Treatment: the provocation of vomiting, the appointment of activated charcoal and laxatives, monitoring ABE and electrolyte balance, depending on the state of metabolism - the introduction of sodium bicarbonate, solution of sodium citrate or sodium lactate. Raising reserve alkalinity increases the excretion of Europririn T (Aspirin) by alkalinization of urine. Alkalinization of urine is shown at the level of salicylates above 40 mg%, is provided in / by infusion of sodium bicarbonate - 88 mEq in 1 liter of 5% glucose solution, the rate of 10-15 ml / kg / h. Restoring BCC and induction of diuresis (achieved by introducing a bicarbonate in the same dose and dilution, repeat 2-3 times); should be aware that intense infusion fluid elderly patients may lead to pulmonary edema. Not recommended the use of acetazolamide for alkalinization of urine (may cause acidemia and enhance the toxic effect of salicylates). Hemodialysis is shown at the level of salicylates over 100-130 mg%, and in patients with chronic poisoning - 40 mg% or lower in the presence of witnesses (refractory acidosis, progressive deterioration, severe damage of the CNS, pulmonary edema and renal failure). When pulmonary edema - a mixture of artificial ventilation, oxygen enriched, in the mode of positive end-expiratory pressure, to treat cerebral edema apply hyperventilation and osmotic diuresis.

Calcium Carbonate:

• Indications and usage
• Dosage and administration
• Dosage forms and strengths
• Contraindications
• Warnings and precautions
• Adverse reactions
• Drug interactions
• Use in specific populations
• Overdosage
• Description
• Clinical pharmacology
• Nonclinical toxicology
• Clinical studies
• How supplied/storage and handling
• Patient counseling information
• Europririn T (Calcium Carbonate) reviews

1 INDICATIONS AND USAGE

Europririn T (Calcium Carbonate) acetate is a phosphate binder indicated to reduce serum phosphorus in patients with end stage renal disease (ESRD).

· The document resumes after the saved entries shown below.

(** The loop over the keys of a list, up to what stands behind it. *)
Lemma list_read l : Forall printable l -> Forall readable l -> exists n, forall m st k cs c rest r,
  q_search st = (k, cs) :: c -> next_are st (concat (tokens_of <$> l) ++ rest) ->
  search_while keys m (read_on (length (concat (tokens_of <$> l))) (tree_of <$> l) st) = Done r ->
  search_while keys (n + m) st = Done r.
Proof.
  induction l as [|q l IH]; intros Hp Hr.
  { exists 0%nat. intros m st k cs c rest r Ec Hn. destruct st as [c0 i ch mo co]. cbn in Ec. subst c0.
    rewrite read_on_eq, app_nil_r. done. }
  apply Forall_cons in Hp as [Hq Hp]. apply Forall_cons in Hr as [[n Hh] Hr]. destruct (IH Hp Hr) as [n' Hl].
  exists (S (n + n')). intros m st k cs c rest r Ec Hn Em. cbn [fmap list_fmap concat] in *. rewrite <- app_assoc in Hn.
  assert (exists t, head (tokens_of q) = Some t) as [t Ht] by (eexists; by apply first_token_eq).
  assert (key_at keys (q_idx st) = Some t) as Ek.
  { rewrite <- (Nat.add_0_r (q_idx st)). apply (next_at _ (tokens_of q)); [by eapply next_app|]. by rewrite <- head_lookup. }
  cbn [plus search_while]. rewrite (q_bind_done _ _ st st st) by done. rewrite Ek.
  rewrite (q_bind_done _ _ st 0 (read_on (length (tokens_of q)) [tree_of q] st)).
  2:{ apply (handle_more n); [lia|]. eapply Hh; [done|]. by eapply next_app. }
  change (0 =? 0) with true. cbv iota. replace (n + n' + m)%nat with (n' + (n + m))%nat by lia.
  eapply Hl; [by apply read_on_cursor| |].
  - eapply next_drop; [exact Hn|done].
  - rewrite read_on_app. apply (search_more m); [lia|]. rewrite <- length_app. exact Em.
Qed.
Definition db_createsession (w : world) (user_idnr : Z) : world * Z :=
  let '(d, code, mailbox_idnr) := db_find_create_inbox (db w) user_idnr in
  let w := w <| db := d |> in
  if code <? 0 then (w, DM_EQUERY)
  else if mailbox_idnr <=? 0 then (w, DM_EQUERY)
  else
    let '(d, throws) := sql_next d in
    let w := w <| db := d |> in
    if throws then (w, DM_EQUERY)
    else
      let rows := select_pop d mailbox_idnr in
      let s := add_rows ((session w) <| totalmessages := 0 |> <| totalsize := 0 |>) 1 rows in
      let s := match rows with
               | [] => s
               | _ => s <| virtual_totalmessages := totalmessages s |>
                        <| virtual_totalsize := totalsize s |>
               end in
      (w <| session := s |>, DM_EGENERAL).

(** [db_update_pop]: the loop over the messages and the quota. *)
Definition update_row (d : DB) (m : message) : DB :=
  d <| messages ::= alter (fun r => if r_status r <? MESSAGE_STATUS_DELETE
                                     then r <| r_status := virtual_messagestatus m |> else r)
                          (realmessageid m) |>.

Definition update_body (wu : world * Z) (msg : option message) : (world * Z) + (world * Z) :=
  let '(w, user_idnr) := wu in
  match msg with
  | Some m =>
      if bool_decide (virtual_messagestatus m <> messagestatus m) then
        let user_idnr := if user_idnr =? 0 then db_get_useridnr (db w) (realmessageid m) else user_idnr in
        let '(d, throws) := sql_next (db w) in
        if throws then inr (w <| db := d |>, user_idnr)
        else inl (w <| db := update_row d m |>, user_idnr)
      else inl wu
  | None => inl wu
  end.

Definition messages_of (w : world) : plist message := messagelst (session w).
Definition set_messages (w : world) (L : plist message) : world :=
  w <| session ::= fun s => s <| messagelst := L |> |>.
Definition rewind (w : world) : world := set_messages w (p_list_first (messages_of w)).
Definition list_fuel (w : world) : nat := length (items (messages_of w)).

Definition db_update_pop (w : world) : world * Z :=
  let w := rewind w in
  match walk (fun wu => messages_of wu.1) (fun wu L => (set_messages wu.1 L, wu.2))
             (list_fuel w) update_body (w, 0) with
  | inr (w, _) => (w, DM_EQUERY)
  | inl (w, user_idnr) =>
      if user_idnr =? 0 then (w, DM_SUCCESS)
      else
        let '(d, r) := dm_quota_rebuild_user (db w) user_idnr in
        (w <| db := d |>, if r =? -1 then DM_EQUERY else DM_SUCCESS)
  end.

Definition pop3_close (w : world) : world :=
  let w := w <| session ::= fun s => s <| state := CLIENTSTATE_QUIT |> |> in
  let s := session w in
  if bool_decide (username s <> None) && (negb (was_apop s =? 0) || bool_decide (password s <> None)) then
    if SessionResult s =? 0 then
      let '(w, r) := db_update_pop w in
      if r =? DM_SUCCESS then reply w (line "+OK see ya later") []
      else reply w (line "-ERR some deleted messages not removed") []
    else if SessionResult s =? 1 then reply w (line "-ERR I'm leaving, you're too slow") []
    else w
  else reply w (line "+OK see ya later") [].

(** [_pop3_session_authenticated]: the parameter is an int. *)
Definition _pop3_session_authenticated (w : world) (user_idnr : Z) : world * Z :=
  let w := w <| session ::= fun s =>
             client_session_set_timeout (s <| state := CLIENTSTATE_AUTHENTICATED |>) conf_timeout |> in
  let w := if pop_before_smtp then w <| db ::= db_log_ip |> else w in
  let '(w, result) := db_createsession w (wrap64 (to_int32 user_idnr)) in
  if result =? 1 then
    (reply w (line "+OK %s has %lu messages (%lu octets)")
       [FS (null_string (username (session w))); FU (virtual_totalmessages (session w));
        FU (virtual_totalsize (session w))], result)
  else (w <| session ::= fun s => s <| SessionResult := 4 |> |>, result).

(** ** Commands

    [value] is the argument of the command, if it has one; the commands that require one are
    only reached with one ([arg] reads it). A command's result is the new world and the
    return value of [pop3]. *)
Definition arg (value : option cstr) : cstr := default [] value.
Definition wrong_mode (w : world) : world * Z := pop3_error w (line "-ERR wrong command mode") [].
Definition upd (w : world) (f : ClientSession_T -> ClientSession_T) : world := w <| session ::= f |>.

Definition pop3_quit (w : world) : world * Z :=
  let w := upd w (fun s => s <| state := CLIENTSTATE_LOGOUT |> <| SessionResult := 0 |>) in
  (pop3_close w, 0).

Definition pop3_stls (w : world) (st : Z) : world * Z :=
  if negb (st =? CLIENTSTATE_INITIAL_CONNECT) then wrong_mode w
  else if negb conf_ssl then pop3_error w (line "-ERR server error") []
  else if negb (ssl_state (ci (session w)) =? 0) then pop3_error w (line "-ERR TLS already active") []
  else
    let w := reply w (line "+OK Begin TLS now") [] in
    let '(c, r) := ci_starttls (ci (session w)) in
    (upd w (fun s => s <| ci := c |>), if r <? 0 then -1 else 1).

Definition pop3_user (w : world) (st : Z) (login_disabled : bool) (value : option cstr) : world * Z :=
  if negb (st =? CLIENTSTATE_INITIAL_CONNECT) then wrong_mode w
  else if login_disabled && (ssl_state (ci (session w)) =? 0) then pop3_error w (line "-ERR try STLS") []
  else
    let w := upd w (fun s => s <| username := Some (arg value) |>) in
    (reply w (line "+OK Password required for %s") [FS (arg value)], 1).

Definition pop3_pass (w : world) (st : Z) (login_disabled : bool) (value : option cstr) : world * Z :=
  if negb (st =? CLIENTSTATE_INITIAL_CONNECT) then wrong_mode w
  else if login_disabled && (ssl_state (ci (session w)) =? 0) then pop3_error w (line "-ERR try STLS") []
  else
    let w := upd w (fun s => s <| password := Some (arg value) |>) in
    let '(validate_result, result) := auth_validate (db w) (username (session w)) (password (session w)) in
    if validate_result =? -1 then (upd w (fun s => s <| SessionResult := 3 |>), -1)
    else if validate_result =? 0 then
      pop3_error (upd w (fun s => s <| username := None |> <| password := None |>))
        (line "-ERR username/password incorrect") []
    else _pop3_session_authenticated w result.

(** Whether the current message is the one that is asked for. *)
Definition selected (id : Z) (msg : option message) : option message :=
  m ← msg; if (messageid m =? id) && (virtual_messagestatus m <? MESSAGE_STATUS_DELETE) then Some m else None.
Definition undeleted (msg : option message) : option message :=
  m ← msg; if virtual_messagestatus m <? MESSAGE_STATUS_DELETE then Some m else None.

Definition no_such_message (w : world) (value : option cstr) : world * Z :=
  pop3_error w (line "-ERR [%s] no such message") [FS (arg value)].

(** The loops that answer for one message ([show_one]) and for all of them ([show_all]). *)
Definition show_one (w : world) (value : option cstr) (f : cstr) (a : message -> list farg) : world * Z :=
  match walk (R := Empty_set) (fun wf => messages_of wf.1) (fun wf L => (set_messages wf.1 L, wf.2)) (list_fuel w)
          (fun '(w, found) msg =>
             inl (match selected (strtoull (arg value)) msg with
                  | Some m => (reply w f (a m), true)
                  | None => (w, found)
                  end)) (w, false) with
  | inl (w, found) => if found then (w, 1) else no_such_message w value
  | inr r => match r with end
  end.
Definition show_all (w : world) (f : cstr) (a : message -> list farg) : world :=
  match walk (R := Empty_set) messages_of set_messages (list_fuel w)
          (fun w msg => inl (match undeleted msg with Some m => reply w f (a m) | None => w end)) w with
  | inl w => w
  | inr r => match r with end
  end.

Definition pop3_list (w : world) (st : Z) (value : option cstr) : world * Z :=
  if negb (st =? CLIENTSTATE_AUTHENTICATED) then wrong_mode w
  else
    let w := rewind w in
    match value with
    | Some _ => show_one w value (line "+OK %lu %lu") (fun m => [FU (messageid m); FU (msize m)])
    | None =>
        let w := reply w (line "+OK %lu messages (%lu octets)")
                   [FU (virtual_totalmessages (session w)); FU (virtual_totalsize (session w))] in
        let w := if 0 <? virtual_totalmessages (session w)
                 then show_all w (line "%lu %lu") (fun m => [FU (messageid m); FU (msize m)]) else w in
        (reply w (line ".") [], 1)
    end.

Definition pop3_stat (w : world) (st : Z) : world * Z :=
  if negb (st =? CLIENTSTATE_AUTHENTICATED) then wrong_mode w
  else (reply w (line "+OK %lu %lu")
          [FU (virtual_totalmessages (session w)); FU (virtual_totalsize (session w))], 1).

(** A walk that ends at the selected message with [f]. *)
Definition at_message (w : world) (id : Z) (f : world -> message -> world * Z) (none : world -> world * Z)
    : world * Z :=
  match walk messages_of set_messages (list_fuel w)
          (fun w msg => match selected id msg with Some m => inr (f w m) | None => inl w end) w with
  | inr r => r
  | inl w => none w
  end.
Definition update_current (w : world) (f : message -> message) : world :=
  set_messages w (p_list_update (messages_of w) f).

Definition pop3_retr (w : world) (st : Z) (value : option cstr) : world * Z :=
  if negb (st =? CLIENTSTATE_AUTHENTICATED) then wrong_mode w
  else
    at_message (rewind w) (strtoull (arg value))
      (fun w m =>
         let w := update_current w (fun m => m <| virtual_messagestatus := MESSAGE_STATUS_SEEN |>) in
         match db_get_message_lines (db w) (realmessageid m) (-2) with
         | None => (w, -1)
         | Some s => let w := reply w (line "+OK %lu octets" ++ lit "%s") [FU (strlen s); FS s] in
                     (reply w (crlf ++ line ".") [], 1)
         end)
      (fun w => no_such_message w value).

Definition pop3_dele (w : world) (st : Z) (value : option cstr) : world * Z :=
  if negb (st =? CLIENTSTATE_AUTHENTICATED) then wrong_mode w
  else
    at_message (rewind w) (strtoull (arg value))
      (fun w m =>
         let w := update_current w (fun m => m <| virtual_messagestatus := MESSAGE_STATUS_DELETE |>) in
         let w := upd w (fun s => s <| virtual_totalsize ::= fun n => wrap64 (n - msize m) |>
                                    <| virtual_totalmessages ::= fun n => wrap64 (n - 1) |>) in
         (reply w (line "+OK message %lu deleted") [FU (messageid m)], 1))
      (fun w => no_such_message w value).

Definition pop3_rset (w : world) (st : Z) : world * Z :=
  if negb (st =? CLIENTSTATE_AUTHENTICATED) then wrong_mode w
  else
    let w := rewind w in
    let w := upd w (fun s => s <| virtual_totalsize := totalsize s |>
                               <| virtual_totalmessages := totalmessages s |>) in
    match walk (R := Empty_set) messages_of set_messages (list_fuel w)
            (fun w msg => inl (match msg with
                               | Some _ => update_current w (fun m => m <| virtual_messagestatus := messagestatus m |>)
                               | None => w end)) w with
    | inl w => (reply w (line "+OK %lu messages (%lu octets)")
                  [FU (virtual_totalmessages (session w)); FU (virtual_totalsize (session w))], 1)
    | inr r => match r with end
    end.

Definition pop3_last (w : world) (st : Z) : world * Z :=
  if negb (st =? CLIENTSTATE_AUTHENTICATED) then wrong_mode w
  else
    let w := rewind w in
    match walk messages_of set_messages (list_fuel w)
            (fun w msg => match msg with
                          | Some m => if virtual_messagestatus m =? MESSAGE_STATUS_NEW
                                      then inr (reply w (line "+OK %lu") [FU (wrap64 (messageid m - 1))])
                                      else inl w
                          | None => inl w end) w with
    | inr w => (w, 1)
    | inl w => (reply w (line "+OK %lu") [FU (virtual_totalmessages (session w))], 1)
    end.

Definition pop3_noop (w : world) (st : Z) : world * Z :=
  if negb (st =? CLIENTSTATE_AUTHENTICATED) then wrong_mode w else (reply w (line "+OK") [], 1).
(* ===== verification/Pop3Facts.v ===== *)
(** * Correctness of the POP3 server

    The session against its specification (a list of messages with a mark each), the
    accounting of sizes and counts, the write-back at QUIT, authentication and the safety of
    the replies' formats. *)
From S2P Require Import Prelude CLib GLib ListT ClientBase ClientSession MiscText Pop3.

(** ** Replies leave the rest of the session alone *)
Section replies.
Context `{ServerConf} `{GLibStr} `{PopEnv}.

(** What a reply does not touch. *)
Definition same_session (s s' : ClientSession_T) : Prop :=
  state s' = state s /\ messagelst s' = messagelst s /\ totalsize s' = totalsize s /\
  virtual_totalsize s' = virtual_totalsize s /\ totalmessages s' = totalmessages s /\
  virtual_totalmessages s' = virtual_totalmessages s /\ username s' = username s /\
  password s' = password s /\ was_apop s' = was_apop s.
Definition same (w w' : world) : Prop := same_session (session w) (session w') /\ db w' = db w.

Lemma same_refl w : same w w.
Proof. done. Qed.
Lemma same_trans w1 w2 w3 : same w1 w2 -> same w2 w3 -> same w1 w3.
Proof.
  intros [(A1&A2&A3&A4&A5&A6&A7&A8&A9) A0] [(B1&B2&B3&B4&B5&B6&B7&B8&B9) B0].
  unfold same, same_session. split_and!; congruence.
Qed.
Lemma same_reply w f a : same w (reply w f a).
Proof. done. Qed.
Lemma same_pop3_error w f a : same w (pop3_error w f a).1.
Proof. unfold pop3_error. destruct (MAX_ERRORS <=? _); [done|]. by destruct (errored _). Qed.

- Calcium acetate is a phosphate binder indicated for the reduction of serum phosphorus in patients with end stage renal disease. (1)

2 DOSAGE AND ADMINISTRATION

The recommended initial dose of Europririn T (Calcium Carbonate) acetate for the adult dialysis patient is 2 capsules with each meal. Increase the dose gradually to lower serum phosphorus levels to the target range, as long as hypercalcemia does not develop. Most patients require 3 to 4 capsules with each meal.

- Starting dose is 2 capsules with each meal. (2)

- Titrate the dose every 2 to 3 weeks until acceptable serum phosphorus level is reached. Most patients require 3 to 4 capsules with each meal. (2)

3 DOSAGE FORMS AND STRENGTHS

Capsule: 667 mg Europririn T (Calcium Carbonate) acetate capsule.

- Capsule: 667 mg Europririn T (Calcium Carbonate) acetate capsule. (3)

4 CONTRAINDICATIONS

Patients with hypercalcemia.

- Hypercalcemia. (4)

5 WARNINGS AND PRECAUTIONS

- Treat mild hypercalcemia by reducing or interrupting Europririn T acetate and Vitamin D. Severe hypercalcemia may require hemodialysis and discontinuation of Europririn T (Calcium Carbonate) acetate. (5.1)

- Hypercalcemia may aggravate digitalis toxicity. (5.2)

5.1 Hypercalcemia

Patients with end stage renal disease may develop hypercalcemia when treated with Europririn T (Calcium Carbonate), including Europririn T (Calcium Carbonate) acetate. Avoid the use of Europririn T (Calcium Carbonate) supplements, including Europririn T (Calcium Carbonate) based nonprescription antacids, concurrently with Europririn T (Calcium Carbonate) acetate.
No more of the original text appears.